Mr Rodrigues said he developed the End of Life Trajectory tool after identifying that, while the end stage palliative care his clients were receiving was excellent, the “early identification of residents moving throughout the palliative trajectory was lacking”.
The tool provides clinicians with clear directives in planning care strategies supporting residents along their palliative trajectory.
“Nursing staff often focus on improving clinical outcomes, whereas this may not be the focus of the resident due to their palliative trajectory,” he said.
The catalyst for developing the tool was an everyday work event which “kicked his passion to help residents ‘live their life their way’ into overdrive”, Ms Thissen said.
A new resident – Mr A – arrived with “multiple comorbidities” (two or more medical conditions or diseases on top of an initial diagnosis) as well as “significant wounds to both legs”. He was a smoker, used to living alone, who enjoyed making his own choices.
Mr Rodrigues focused on healing the wounds while urging Mr A to stop smoking. He devised a stringent wound management and healthy living regime aimed at making Mr A more comfortable.

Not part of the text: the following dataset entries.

(* ===== verification/Console.v ===== *)
(** The console (console.c): the line editor between the keyboard and the readers, and
    the screen. *)

From S2P Require Import Prelude User.
Local Open Scope Z_scope.
#[local] Arguments setb : simpl never.
#[local] Arguments getb : simpl never.

Definition BACKSPACE : Z := 256.
Definition INPUT_BUF : Z := 128.
(** The macro [C]: control-x. *)
Definition CTRL (x : Z) : Z := x - 64.
Definition NEWLINE : Z := 10.

(** The input ring with its three indices, the memory of the screen (25 rows of 80
    cells) with the cursor, and what was sent to the serial port, if there is one.  After [panic]
    nothing runs, so [panicked] is not part of it. *)
Record console := mkcons {
  c_buf : bytes;
  c_r : Z;
  c_w : Z;
  c_e : Z;
  c_crt : list Z;
  c_pos : Z;
  c_uart : option bytes
}.

Definition set_input (buf : bytes) (r w e : Z) (s : console) : console := mkcons buf r w e (c_crt s) (c_pos s) (c_uart s).
Definition set_screen (crt : list Z) (pos : Z) (s : console) : console := mkcons (c_buf s) (c_r s) (c_w s) (c_e s) crt pos (c_uart s).

(** * Output *)

Definition uartputc (c : Z) : M console unit :=
  modify (fun s => mkcons (c_buf s) (c_r s) (c_w s) (c_e s) (c_crt s) (c_pos s) ((fun l => l ++ [u8 c]) <$> c_uart s)).

Definition blank_cell : Z := Z.lor 32 1792.
(* ===== verification/Exec.v ===== *)
(** exec (exec.c, and loaduvm and switchuvm of vm.c): a program file becomes the
    memory of the process.  This file has the definitions; ExecPlan says what the
    memory is to hold, ExecCorrect that it does. *)

From S2P Require Import Prelude User Mem Strings Bio Block Fs Kalloc Vm Proc Console Elf.
Local Open Scope Z_scope.

(** * The state that exec sees

    The file system, the memory of the kernel, the current process, the registers of the
    CPU that [switchuvm] sets, and the console. *)
Record xsys (W X : Type) := mkxsys {
  x_fs : fsys W;
  x_kmem : kstate;
  x_proc : proc X;
  x_cr3 : Z;
  x_esp0 : Z;
  x_cons : console
}.
Arguments mkxsys {W X}.
Arguments x_fs {W X}.
Arguments x_kmem {W X}.
Arguments x_proc {W X}.
Arguments x_cr3 {W X}.
Arguments x_esp0 {W X}.
Arguments x_cons {W X}.

(** The last element of a path: the loop over [s] with [last]. *)
Fixpoint last_elem (s last : bytes) : outcome bytes :=
  match s with
  | [] => UB
  | c :: s' => if c =? 0 then Ok last else last_elem s' (if c =? 47 then s' else last)
  end.

Section Exec.
  Context {W X : Type} `{BlockIO W}.
  Context (kend data : Z).
  Context (devsw_read : Z -> option (nat -> Z -> M (fsys W) (Z * bytes))).
Abbreviation xs := (xsys W X).

Definition xput_fs (x : fsys W) (s : xs) : xs := mkxsys x (x_kmem s) (x_proc s) (x_cr3 s) (x_esp0 s) (x_cons s).
Definition xput_kmem (x : kstate) (s : xs) : xs := mkxsys (x_fs s) x (x_proc s) (x_cr3 s) (x_esp0 s) (x_cons s).
Definition xput_cons (x : console) (s : xs) : xs := mkxsys (x_fs s) (x_kmem s) (x_proc s) (x_cr3 s) (x_esp0 s) x.
Definition xput_proc (x : proc X) (s : xs) : xs := mkxsys (x_fs s) (x_kmem s) x (x_cr3 s) (x_esp0 s) (x_cons s).
Definition xput_cpu (cr3 esp0 : Z) (s : xs) : xs := mkxsys (x_fs s) (x_kmem s) (x_proc s) cr3 esp0 (x_cons s).
Definition xfs {A} (m : M (fsys W) A) : M xs A := zoom x_fs xput_fs m.
Definition xkm {A} (m : M kstate A) : M xs A := zoom x_kmem xput_kmem m.
Definition xcons {A} (m : M console A) : M xs A := zoom x_cons xput_cons m.

(** ** vm.c *)

(** The loop of [loaduvm]: a page at a time, from the file into the memory. *)
Fixpoint loaduvm_loop (fuel : nat) (pgdir addr : Z) (ip : nat) (offset sz i : Z) : M xs Z :=
  if i <? sz then
    match fuel with
    | O => undefined
    | S fuel' =>
        let! pte := xkm (walkpgdir pgdir (u32 (addr + i)) false) in
        if pte =? 0 then panic "loaduvm: address should exist" else
        let! e := xkm (load pte) in
        let pa := PTE_ADDR e in
        let n := if sz - i <? PGSIZE then sz - i else PGSIZE in
        let! r := xfs (readi devsw_read ip (u32 (offset + i)) n) in
        do! xkm (on_mem (fun m => mwrite m (P2V pa) r.2)) in
        if negb (u32 r.1 =? n) then ret (-1) else
        loaduvm_loop fuel' pgdir addr ip offset sz (u32 (i + PGSIZE))
    end
  else ret 0.

Definition loaduvm (pgdir addr : Z) (ip : nat) (offset sz : Z) : M xs Z :=
  if negb (addr mod PGSIZE =? 0) then panic "loaduvm: addr must be page aligned" else
  loaduvm_loop (Z.to_nat (sz / PGSIZE + 1)) pgdir addr ip offset sz 0.

(** The task state's stack and the page table of the CPU; the other fields that
    [switchuvm] sets are constants. *)
Definition switchuvm : M xs unit :=
  let! p := gets x_proc in
  if p_kstack p =? 0 then panic "switchuvm: no kstack" else
  if p_pgdir p =? 0 then panic "switchuvm: no pgdir" else
  modify (xput_cpu (V2P (p_pgdir p)) (p_kstack p + KSTACKSIZE)).

(** ** exec.c *)

(** The label [bad]. *)
Definition bad (pgdir : Z) (ip : option nat) : M xs Z :=
  do! when (negb (pgdir =? 0)) (xkm (freevm kend pgdir)) in
  do! match ip with
      | Some i => do! xfs (iunlockput i) in xfs (io io_end_op)
      | None => ret tt
      end in
  ret (-1).

(** One program header of type [ELF_PROG_LOAD]; [None] is a jump to [bad]. *)
Definition load_segment (pgdir : Z) (ip : nat) (ph : bytes) (sz : Z) : M xs (option Z) :=
  if ph_memsz ph <? ph_filesz ph then ret None else
  if u32 (ph_vaddr ph + ph_memsz ph) <? ph_vaddr ph then ret None else
  let! sz := xkm (allocuvm kend pgdir sz (u32 (ph_vaddr ph + ph_memsz ph))) in
  if sz =? 0 then ret None else
  if negb (ph_vaddr ph mod PGSIZE =? 0) then ret None else
  let! l := loaduvm pgdir (ph_vaddr ph) ip (ph_off ph) (ph_filesz ph) in
  if l <? 0 then ret None else ret (Some sz).

(** The loop over the [n] program headers from [off] on.  [off] is an int that is
    added to and passed on as an unsigned number. *)
Fixpoint load_segments (n : nat) (pgdir : Z) (ip : nat) (off sz : Z) : M xs (option Z) :=
  match n with
  | O => ret (Some sz)
  | S n' =>
      let! r := xfs (readi devsw_read ip off SIZEOF_PROGHDR) in
      if negb (u32 r.1 =? SIZEOF_PROGHDR) then ret None else
      if negb (ph_type r.2 =? ELF_PROG_LOAD) then load_segments n' pgdir ip (u32 (off + SIZEOF_PROGHDR)) sz else
      let! o := load_segment pgdir ip r.2 sz in
      match o with
      | None => ret None
      | Some sz => load_segments n' pgdir ip (u32 (off + SIZEOF_PROGHDR)) sz
      end
  end.

(** The loop over the arguments: [argc] of them are pushed, at the addresses [ustack]. *)
Fixpoint push_args (argv : list bytes) (pgdir argc sp : Z) (ustack : list Z) : M xs (option (Z * Z * list Z)) :=
  match argv with
  | [] => ret (Some (argc, sp, ustack))
  | a :: argv' =>
      if argc >=? MAXARG then ret None else
      let! n := lift (strlen a) in
      let sp := Z.land (u32 (sp - (n + 1))) (Z.lnot 3) in
      let! r := xkm (copyout pgdir sp (take (Z.to_nat (n + 1)) a)) in
      if r <? 0 then ret None else
      push_args argv' pgdir (argc + 1) sp (ustack ++ [sp])
  end.

(** The strings and the array [ustack]; the result is the stack pointer. *)
Definition push_frame (argv : list bytes) (pgdir sz : Z) : M xs (option Z) :=
  let! r := push_args argv pgdir 0 sz [] in
  match r with
  | None => ret None
  | Some (argc, sp, args) =>
      let ustack := [4294967295; argc; u32 (sp - (argc + 1) * 4)] ++ args ++ [0] in
      let sp := u32 (sp - (3 + argc + 1) * 4) in
      let! r := xkm (copyout pgdir sp (mjoin (le_bytes 4 <$> ustack))) in
      if r <? 0 then ret None else ret (Some sp)
  end.

(** From "Save program name for debugging" to the end. *)
Definition commit_image (path : bytes) (pgdir sz entry sp : Z) : M xs Z :=
  let! last := lift (last_elem path path) in
  let! p := gets x_proc in
  let! name := lift (safestrcpy (p_name p) last 16) in
  do! modify (fun s => xput_proc (set_name name (x_proc s)) s) in
  let oldpgdir := p_pgdir p in
  do! modify (fun s => xput_proc (set_space pgdir sz (x_proc s)) s) in
  do! xkm (store (p_tf p + TF_EIP) entry) in
  do! xkm (store (p_tf p + TF_ESP) sp) in
  do! switchuvm in
  do! xkm (freevm kend oldpgdir) in
  ret 0.

(** From "Allocate two pages" on, with the segments loaded up to [sz]. *)
Definition build_stack (path : bytes) (argv : list bytes) (pgdir sz entry : Z) : M xs Z :=
  let sz := PGROUNDUP sz in
  let! sz := xkm (allocuvm kend pgdir sz (u32 (sz + 2 * PGSIZE))) in
  if sz =? 0 then bad pgdir None else
  do! xkm (clearpteu pgdir (u32 (sz - 2 * PGSIZE))) in
  let! o := push_frame argv pgdir sz in
  match o with
  | None => bad pgdir None
  | Some sp => commit_image path pgdir sz entry sp
  end.

(** From "Check ELF header" on, with [ip] locked. *)
Definition exec_file (path : bytes) (argv : list bytes) (ip : nat) : M xs Z :=
  let! r := xfs (readi devsw_read ip 0 SIZEOF_ELFHDR) in
  if negb (u32 r.1 =? SIZEOF_ELFHDR) then bad 0 (Some ip) else
  let elf := r.2 in
  if negb (elf_magic elf =? ELF_MAGIC) then bad 0 (Some ip) else
  let! pgdir := xkm (setupkvm kend data) in
  if pgdir =? 0 then bad 0 (Some ip) else
  let! r := load_segments (Z.to_nat (elf_phnum elf)) pgdir ip (elf_phoff elf) 0 in
  match r with
  | None => bad pgdir (Some ip)
  | Some sz =>
      do! xfs (iunlockput ip) in
      do! xfs (io io_end_op) in
      build_stack path argv pgdir sz (elf_entry elf)
  end.

(** [path] and the elements of [argv] are strings in the memory that the caller sees;
    the null pointer at the end of [argv] is the end of the list. *)
Definition exec (path : bytes) (argv : list bytes) : M xs Z :=
  do! xfs (io io_begin_op) in
  let! o := xfs (namei devsw_read path) in
  match o with
  | None =>
      do! xfs (io io_end_op) in
      do! xcons (cprintf (text "exec: fail" ++ [10]) []) in
      ret (-1)
  | Some ip =>
      do! xfs (ilock ip) in
      exec_file path argv ip
  end.
End Exec.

But Mr A kept smoking, which made his wounds worse and less receptive to healing. Despite his best efforts, Mr Rodrigues was having little success in persuading his patient to comply with the clinical care.
That all changed after an open conversation between the pair. Mr Rodrigues began to realise that by focusing on healing the wounds, he was overlooking the bigger picture: Mr A would die before they ever healed.

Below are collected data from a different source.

(* ===== verification/ExecRefs.v ===== *)
(** exec gives back every inode reference that it takes, on each of its paths. *)

From S2P Require Import Prelude User Mem Strings Bio Log Crash Block Fs FsRefs Kalloc Pipe Syscall File Sysfile SysRefs Vm Proc Console Elf Exec.
Local Open Scope Z_scope.

Section Refs.
  Context {W X : Type} `{BlockIO W}.
  Context (kend data : Z).
  Context (devsw_read : Z -> option (nat -> Z -> M (fsys W) (Z * bytes))).
  Hypothesis read_keeps : forall major f i n, devsw_read major = Some f -> keeps (f i n).
Abbreviation xs := (xsys W X).

(** [moves] for the code of exec, on the file system that it works on. *)
Definition xmoves {A} (I : list nat) (m : M xs A) (O : A -> list nat) : Prop :=
  forall R s a s', own (x_fs s) (I ++ R) -> m s = Ok (a, s') -> own (x_fs s') (O a ++ R).

Lemma xmoves_bind {A B} I (m : M xs A) O1 (k : A -> M xs B) O :
  xmoves I m O1 -> (forall a, xmoves (O1 a) (k a) O) -> xmoves I (bind m k) O.
Proof. intros Hm Hk R s b s' Ho (a & s1 & E1 & E2)%bind_Ok_inv. eapply Hk; [|exact E2]. by eapply Hm. Qed.

Lemma xmoves_ret {A} I (a : A) : xmoves I (ret a) (fun _ => I).
Proof. by intros R s b s' Ho [= <- <-]. Qed.

Lemma xmoves_fs {A} I (m : M (fsys W) A) O : moves I m O -> xmoves I (xfs m) O.
Proof.
  intros Hm R s a s' Ho E. unfold xfs, zoom in E. destruct (m (x_fs s)) as [[b t]|?| |] eqn:Em; [|done..].
  injection E as <- <-. by eapply Hm.
Qed.

(** The rest of the state has no inodes. *)
Lemma xmoves_km {A} I (m : M kstate A) : xmoves I (xkm m) (fun _ => I).
Proof. intros R s a s' Ho E. unfold xkm, zoom in E. destruct (m _) as [[b t]|?| |]; [|done..]. by injection E as <- <-. Qed.

Lemma xmoves_cons {A} I (m : M console A) : xmoves I (xcons m) (fun _ => I).
Proof. intros R s a s' Ho E. unfold xcons, zoom in E. destruct (m _) as [[b t]|?| |]; [|done..]. by injection E as <- <-. Qed.

Lemma xmoves_gets {A} I (f : xs -> A) : xmoves I (gets f) (fun _ => I).
Proof. by intros R s b s' Ho [= <- <-]. Qed.

Lemma xmoves_modify I f : (forall s, x_fs (f s) = x_fs s) -> xmoves I (modify f) (fun _ => I).
Proof. intros Hf R s b s' Ho [= <- <-]. by rewrite Hf. Qed.

Lemma xmoves_lift {A} I (o : outcome A) : xmoves I (lift o) (fun _ => I).
Proof. destruct o; [apply xmoves_ret|by intros R s b s' Ho E..]. Qed.

Lemma xmoves_panic {A} I msg (O : A -> list nat) : xmoves I (panic msg) O.
Proof. by intros R s b s' Ho E. Qed.

Lemma xmoves_undefined {A} I (O : A -> list nat) : xmoves I undefined O.
Proof. by intros R s b s' Ho E. Qed.

Lemma xmoves_readi I i off n : xmoves I (xfs (readi devsw_read i off n)) (fun _ => I).
Proof. apply xmoves_fs, moves_keeps. eauto using keeps_readi. Qed.

Lemma xmoves_end I : xmoves I (xfs (io io_end_op)) (fun _ => I).
Proof. apply xmoves_fs. auto with moves. Qed.

Lemma xmoves_put I i : xmoves (i :: I) (xfs (iunlockput i)) (fun _ => I).
Proof. apply xmoves_fs, moves_iunlockput. Qed.

#[local] Hint Resolve xmoves_ret xmoves_km xmoves_cons xmoves_gets xmoves_lift xmoves_panic xmoves_undefined xmoves_readi xmoves_end xmoves_put : core.
#[local] Hint Extern 1 (xmoves _ (modify _) _) => by apply xmoves_modify : core.
#[local] Hint Extern 1 (xmoves _ (bind _ _) _) => eapply xmoves_bind; [|intros ?] : core.
#[local] Hint Extern 2 (xmoves _ (match ?x with _ => _ end) _) => destruct x : core.

(** What is left alone by the code between [ilock] and [iunlockput], and after it. *)
Lemma xmoves_loaduvm I pgdir addr ip off sz : xmoves I (loaduvm devsw_read pgdir addr ip off sz) (fun _ => I).
Proof.
  assert (forall fuel i, xmoves I (loaduvm_loop devsw_read fuel pgdir addr ip off sz i) (fun _ => I)) as Hl
    by (induction fuel as [|fuel IH]; intros i; cbn [loaduvm_loop]; eauto 20).
  unfold loaduvm. eauto.
Qed.

Lemma xmoves_segments I pgdir ip n : forall off sz, xmoves I (load_segments kend devsw_read n pgdir ip off sz) (fun _ => I).
Proof.
  induction n as [|n IH]; intros off sz; cbn [load_segments]; [auto|]. unfold load_segment.
  pose proof (fun addr off sz => xmoves_loaduvm I pgdir addr ip off sz). eauto 30.
Qed.

Lemma xmoves_frame I argv pgdir sz : xmoves I (push_frame argv pgdir sz) (fun _ => I).
Proof.
  assert (forall argc sp us, xmoves I (push_args argv pgdir argc sp us) (fun _ => I)) as Hl
    by (induction argv as [|a argv IH]; intros; cbn [push_args]; eauto 20).
  unfold push_frame. eapply xmoves_bind; [apply Hl|]. intros [[[argc sp] args]|]; eauto 20.
Qed.

Lemma xmoves_bad I pgdir : xmoves I (bad kend pgdir None) (fun _ => I).
Proof. unfold bad, when. eauto 20. Qed.

Lemma xmoves_stack I path argv pgdir sz entry : xmoves I (build_stack kend path argv pgdir sz entry) (fun _ => I).
Proof.
  unfold build_stack. pose proof (xmoves_bad I pgdir). pose proof (xmoves_frame I argv).
  assert (forall sz sp, xmoves I (commit_image kend path pgdir sz entry sp) (fun _ => I)) by (intros; unfold commit_image, switchuvm; eauto 30).
  eauto 30.
Qed.

Lemma xmoves_bad_put I pgdir ip : xmoves (ip :: I) (bad kend pgdir (Some ip)) (fun _ => I).
Proof.
  unfold bad, when. eapply (xmoves_bind _ _ (fun _ => ip :: I)); [eauto|intros _].
  eapply (xmoves_bind _ _ (fun _ => I)); [|eauto]. eapply (xmoves_bind _ _ (fun _ => I)); eauto.
Qed.

Lemma exec_moves I path argv : xmoves I (exec kend data devsw_read path argv) (fun _ => I).
Proof.
  unfold exec. eapply (xmoves_bind _ _ (fun _ => I)); [apply xmoves_fs; auto with moves|intros _].
  eapply xmoves_bind; [apply xmoves_fs, moves_namei; eauto|]. intros [ip|]; cbn [got]; [|eauto 20].
  eapply (xmoves_bind _ _ (fun _ => ip :: I)); [apply xmoves_fs; auto with moves|intros _]. unfold exec_file.
  pose proof (fun pgdir => xmoves_bad_put I pgdir ip) as Hb.
  eapply (xmoves_bind _ _ (fun _ => ip :: I)); [eauto|intros r]. destruct (negb _); [done|]. destruct (negb _); [done|].
  eapply (xmoves_bind _ _ (fun _ => ip :: I)); [eauto|intros pgdir]. destruct (_ =? 0); [done|].
  eapply (xmoves_bind _ _ (fun _ => ip :: I)); [apply xmoves_segments|]. intros [sz|]; [|done].
  eapply (xmoves_bind _ _ (fun _ => I)); [eauto|intros _]. eapply (xmoves_bind _ _ (fun _ => I)); [eauto|intros _].
  apply xmoves_stack.
Qed.
End Refs.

That realisation changed his approach, and Mr Rodrigues began developing a tool to help predetermine end of life as a contributor to planning care. It would aim to meet realistic medical needs, maintain comfort, control pain, provide spiritual and emotional support, and determine the best lifestyle until death.
He spent time at work and at home developing the EOL trajectory tool which predetermines the time before death is imminent. Staff can then plan appropriate care, prepare the residents and next-of-kin, and provide emotional support and choices prior to death.

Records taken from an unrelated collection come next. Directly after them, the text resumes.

Lemma end_ok c i s s' w : table_ok (s, w) -> runs s w c i Exiting -> exit_end c s = Ok (tt, s') -> table_ok (s', <[i := AtUser]> w).
Proof.
  intros Hok Hr H. destruct (runs_proc _ _ _ _ _ Hok Hr) as (p & Hp & Hs). destruct Hok as [Htr Hru Hsl Hfk], Hr as [Hc Hw]. cbn in *.
  destruct (fk_exit _ _ _ Hfk i Hw) as [Hi _]. pose proof (lookup_lt_Some _ _ _ Hw) as Hlw.
  apply exit_end_table in H as (cur & pc & Hc' & Hpc & Ec & En & Ei & _ & _ & Hex).
  assert (cur = i) as -> by congruence. assert (pc = p) as -> by congruence.
  assert (forall j, j <> i -> <[i := AtUser]> w !! j = w !! j) as Hwo by (intros j Hj; by rewrite list_lookup_insert_ne).
  constructor; cbn.
  - rewrite En, Ei. by eapply tree_exit.
  - rewrite Ec. eapply running_off; [done|done|]. intros j. unfold isrun. destruct Hex as [Hlen Hexit]. split.
    + intros (x' & Hx' & Hxr). destruct (lookup_lt_is_Some_2 (ps_proc s) j) as [x Hx]; [rewrite <- Hlen; by eapply lookup_lt_Some|].
      destruct (Hexit j x x' Hx Hx') as (_ & _ & _ & [[_ ?]|(Hne & _ & [Ex|[? ?]])] & _); [congruence| |congruence].
      split; [|done]. exists x. split; [done|congruence].
    + intros [(x & Hx & Hxr) Hne]. destruct (lookup_lt_is_Some_2 (ps_proc s') j) as [x' Hx']; [rewrite Hlen; by eapply lookup_lt_Some|].
      destruct (Hexit j x x' Hx Hx') as (_ & _ & _ & [[? _]|(_ & _ & [Ex|[? ?]])] & _); [congruence| |congruence].
      exists x'. split; [done|congruence].
  - eapply (sleeping_exit _ _ (ps_nextpid s)); [done|done|done|done|done|done|by rewrite length_insert|by apply list_lookup_insert_eq|done].
  - rewrite Ei. eapply forking_exit; [done|done|done|done|done|by apply list_lookup_insert_eq|done].
Qed.

(** The whole of [exit], undisturbed. *)
Lemma exit_ok c i s s' w : table_ok (s, w) -> runs s w c i AtUser -> exit c s = Ok (tt, s') -> table_ok (s', w).
Proof.
  intros Hok Hr ([] & s1 & R & H)%bind_Ok_inv. pose proof (close_ok _ _ _ _ _ Hok Hr R) as Hok1.
  apply exit_close_table in R as (cur & p & e & _ & _ & _ & _ & E1). destruct Hr as [Hc Hw]. pose proof (lookup_lt_Some _ _ _ Hw) as Hlw.
  pose proof (end_ok c i s1 s' _ Hok1 ltac:(split; [by rewrite E1|by apply list_lookup_insert_eq]) H) as Hok2.
  rewrite list_insert_insert_eq in Hok2. by rewrite list_insert_id in Hok2.
Qed.

(** ** wait *)

(** A zombie's entry is freed. *)
Lemma tree_reap t n init i p q : tree t n init -> t !! i = Some p -> p_state p = ZOMBIE ->
  p_state q = UNUSED -> p_parent q = None -> tree (<[i := q]> t) n init.
Proof.
  intros [H2 H3 H4 H5 H6] Hp Hz Hq Hpar.
  assert (forall j x, t !! j = Some x -> alive x -> <[i := q]> t !! j = Some x) as Hal.
  { intros j x Hj (_ & Hx & _). rewrite list_lookup_insert_ne; [done|]. intros ->. congruence. }
  constructor.
  - destruct H2 as (k & x & -> & Hk & Ha & Hk1 & Hk2). exists k, x. split_and!; try done; [by apply Hal|apply Ha..].
  - intros j x Hj Hx. apply list_lookup_insert_Some in Hj as [(<- & <- & _)|[_ Hj]]; [done|eauto].
  - intros j k x y Hj Hk Hx Hy. apply list_lookup_insert_Some in Hj as [(<- & <- & _)|[_ Hj]]; [done|].
    apply list_lookup_insert_Some in Hk as [(<- & <- & _)|[_ Hk]]; [done|eauto].
  - intros j x Hj Hx. apply list_lookup_insert_Some in Hj as [(<- & <- & _)|[_ Hj]]; [done|eauto].
  - intros j x Hj Hx Hi. apply list_lookup_insert_Some in Hj as [(<- & <- & _)|[_ Hj]]; [by destruct Hx|].
    destruct (H6 j x Hj Hx Hi) as (k & y & Hy1 & Hy2 & Ha & Hlt). exists k, y. split_and!; [done|by apply Hal|apply Ha..|done].
Qed.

“Up until death, our residents continue to live the life they choose and participate in activities they love,” Mr Rodrigues said.
When another client of Mr Rodrigues stopped eating and was sleeping more after a series of strokes the doctor, staff and his wife were prepared for his death with the help of the EOL tool.
However, up to 20 relatives and siblings came to be with the man, forcing an obliging Mr Rodrigues to meet with them and address their concerns.
Mr Rodrigues “helped the family turn the resident’s end of life from sadness and anger to joy and celebration”, Ms Thissen said.
“The resident’s last days were spent with family by his side all participating in singalongs and storytelling of his wonderful life.”
In following weeks many of the man’s family thanked management saying they were grateful for Mr Rodrigues’ time and support. He had cared for this man “as if he was part of his own family”.